YOUR TASK: Output exactly the lines between the one holding "match http_Get url with" and the last line of the data below, both of those lines included.

DATA SHOWN:
╭──

Lemma C1_error_mapper_witness :
  _handle_option_api_error "403 Forbidden" [] SIMPLE
  = Return (permission_denied_message "403 Forbidden")
  /\ explanation (classify (true, false, true)) = _get_short_straddle_error_message.
Proof.
  destruct (C1_error_mapper "403 Forbidden" [] SIMPLE) as (flags & _ & H & _ & Hinj).
  split; [exact H |].
  rewrite (Hinj (classify (true, false, true)) SHORT_STRADDLE eq_refl).
  reflexivity.
Defined.

(** * Further properties of the modelled code *)

(** ** The timeframe parser *)

Lemma timeframe_form_dec (text : string) :
  TimeframeSpec.timeframe_form text \/ ~ TimeframeSpec.timeframe_form text.
Proof.
  destruct (timeframe_formb text) eqn:E.
  - left. now apply timeframe_form_spec.
  - right. intros H. apply timeframe_form_spec in H. congruence.
Qed.

Lemma accepted_amount_dec (u : TimeFrameUnit) (a : Z) :
  accepted_amount u a \/ ~ accepted_amount u a.
Proof. unfold accepted_amount. destruct u; lia. Qed.
(** ** The reader, and the loops that may not end

    [parseCSV] above is the function of the reads that precede io.EOF.
    The code gets these reads from a [csv.Reader], one call of [Read]
    at a time, and goes on to the next call after every error that is
    not io.EOF: over a reader whose reads keep failing (a download that
    broke) the loop does not end.  Here are the reader and the loop. *)

(** [reader n] is what the call number [n] of [Read] finds in the
    input: a record, an error, or nothing more ([None], io.EOF). *)
Definition csvReader : Type := nat -> option (result (list string)).

(** [reader.Read()] past the header: the reader returns an error for a
    record whose number of fields is not the header's. *)
Definition Read (header : list string) (reader : csvReader) (n : nat)
  : option (result (list string)) :=
  match reader n with
  | Some (Ok record) =>
      if (length record =? length header)%nat then Some (Ok record)
      else Some (Err "wrong number of fields")
  | other => other
  end.

(** A run of a function with such a loop, observed for a number of
    calls of [Read]. *)
Inductive run (A : Type) : Type :=
| Running             (* the loop has not met io.EOF yet *)
| OutOfRange          (* stopped by an index out of range *)
| Returned (a : A).
Arguments Running {A}.
Arguments OutOfRange {A}.
Arguments Returned {A} a.

(** The loop that fills [allRecords], from the call number [n] on. *)
Fixpoint readAll (fuel : nat) (header : list string) (reader : csvReader)
    (n : nat) (allRecords : list (list string))
  : option (list (list string)) :=
  match fuel with
  | O => None
  | S fuel' =>
      match Read header reader n with
      | None => Some allRecords
      | Some (Err _) => readAll fuel' header reader (S n) allRecords
      | Some (Ok record) =>
          readAll fuel' header reader (S n) (allRecords ++ [record])
      end
  end.

(** [parseCSV] over a reader: the message passed to [warn], if any,
    and what is returned. *)
Definition parseCSV_run (fuel : nat) (reader : csvReader)
  : run (option string * result VulnDB) :=
  match reader 0%nat with
  | None => Returned (None, Err "failed to read CSV header: EOF")
  | Some (Err err) =>
      Returned (None, Err ("failed to read CSV header: " +:+ err))
  | Some (Ok header) =>
      if (length header <? 2)%nat
      then Returned
             (None,
              Err "CSV must have at least 2 columns (package name and version)")
      else
        let '(nameIdx, versionIdx) := findColumns header in
        match readAll fuel header reader 1 [] with
        | None => Running
        | Some allRecords =>
            match warnCall header allRecords with
            | None => OutOfRange
            | Some warned =>
                Returned
                  (warned,
                   Ok (foldl (processRecord nameIdx versionIdx) NewVulnDB
                             allRecords))
            end
        end
  end.

(** ** The loaders, over bodies that reach io.EOF

    What [http.Get] hands to [LoadFromURL]: the status code and the
    body, the latter as the sequence of results that the [csv.Reader]
    over it yields before io.EOF. *)
Record Response : Type := mkResponse {
  StatusCode : Z;
  Body : list (result (list string))
}.

Section Loader.

(** The outcome of the request for a URL. *)
Variable http_Get : string -> result Response.

Definition LoadFromURL (url : string) : result VulnDB :=
  match http_Get url with
  | Err err => Err ("failed to fetch vulnerability database: " +:+ err)
  | Ok resp =>
      if negb (StatusCode resp =? 200)
      then Err ("failed to fetch vulnerability database: HTTP "
                +:+ pretty (StatusCode resp))
      else parseCSV (Body resp)
  end.

(** The body of the loop of [LoadFromMultipleURLs]:
    [(db, errors, successCount)]. *)
Definition loadStep (st : VulnDB * list string * nat) (url : string)
  : VulnDB * list string * nat :=
  let '(db, errors, successCount) := st in
  match LoadFromURL url with
  | Err err => (db, errors ++ [url +:+ ": " +:+ err], successCount)
  | Ok sourceDB => (Merge db (Some sourceDB), errors, S successCount)
  end.

Definition LoadFromMultipleURLs (urls : list string) : result VulnDB :=
  if (length urls =? 0)%nat then Err "no URLs provided"
  else
    let '(db, errors, successCount) :=
      foldl loadStep (NewVulnDB, [], 0%nat) urls in
    if (successCount =? 0)%nat
    then Err ("failed to load any IOC sources: " +:+ strings.Join errors "; ")
    else Ok db.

╰──

ANSWER TO THIS PROBLEM:
  match http_Get url with
  | Err err => Err ("failed to fetch vulnerability database: " +:+ err)
  | Ok resp =>
      if negb (StatusCode resp =? 200)
      then Err ("failed to fetch vulnerability database: HTTP "
                +:+ pretty (StatusCode resp))
      else parseCSV (Body resp)
  end.

(** The body of the loop of [LoadFromMultipleURLs]:
    [(db, errors, successCount)]. *)
Definition loadStep (st : VulnDB * list string * nat) (url : string)
  : VulnDB * list string * nat :=
  let '(db, errors, successCount) := st in
  match LoadFromURL url with
  | Err err => (db, errors ++ [url +:+ ": " +:+ err], successCount)
  | Ok sourceDB => (Merge db (Some sourceDB), errors, S successCount)
  end.

Definition LoadFromMultipleURLs (urls : list string) : result VulnDB :=
  if (length urls =? 0)%nat then Err "no URLs provided"
  else
    let '(db, errors, successCount) :=
      foldl loadStep (NewVulnDB, [], 0%nat) urls in
    if (successCount =? 0)%nat
    then Err ("failed to load any IOC sources: " +:+ strings.Join errors "; ")
    else Ok db.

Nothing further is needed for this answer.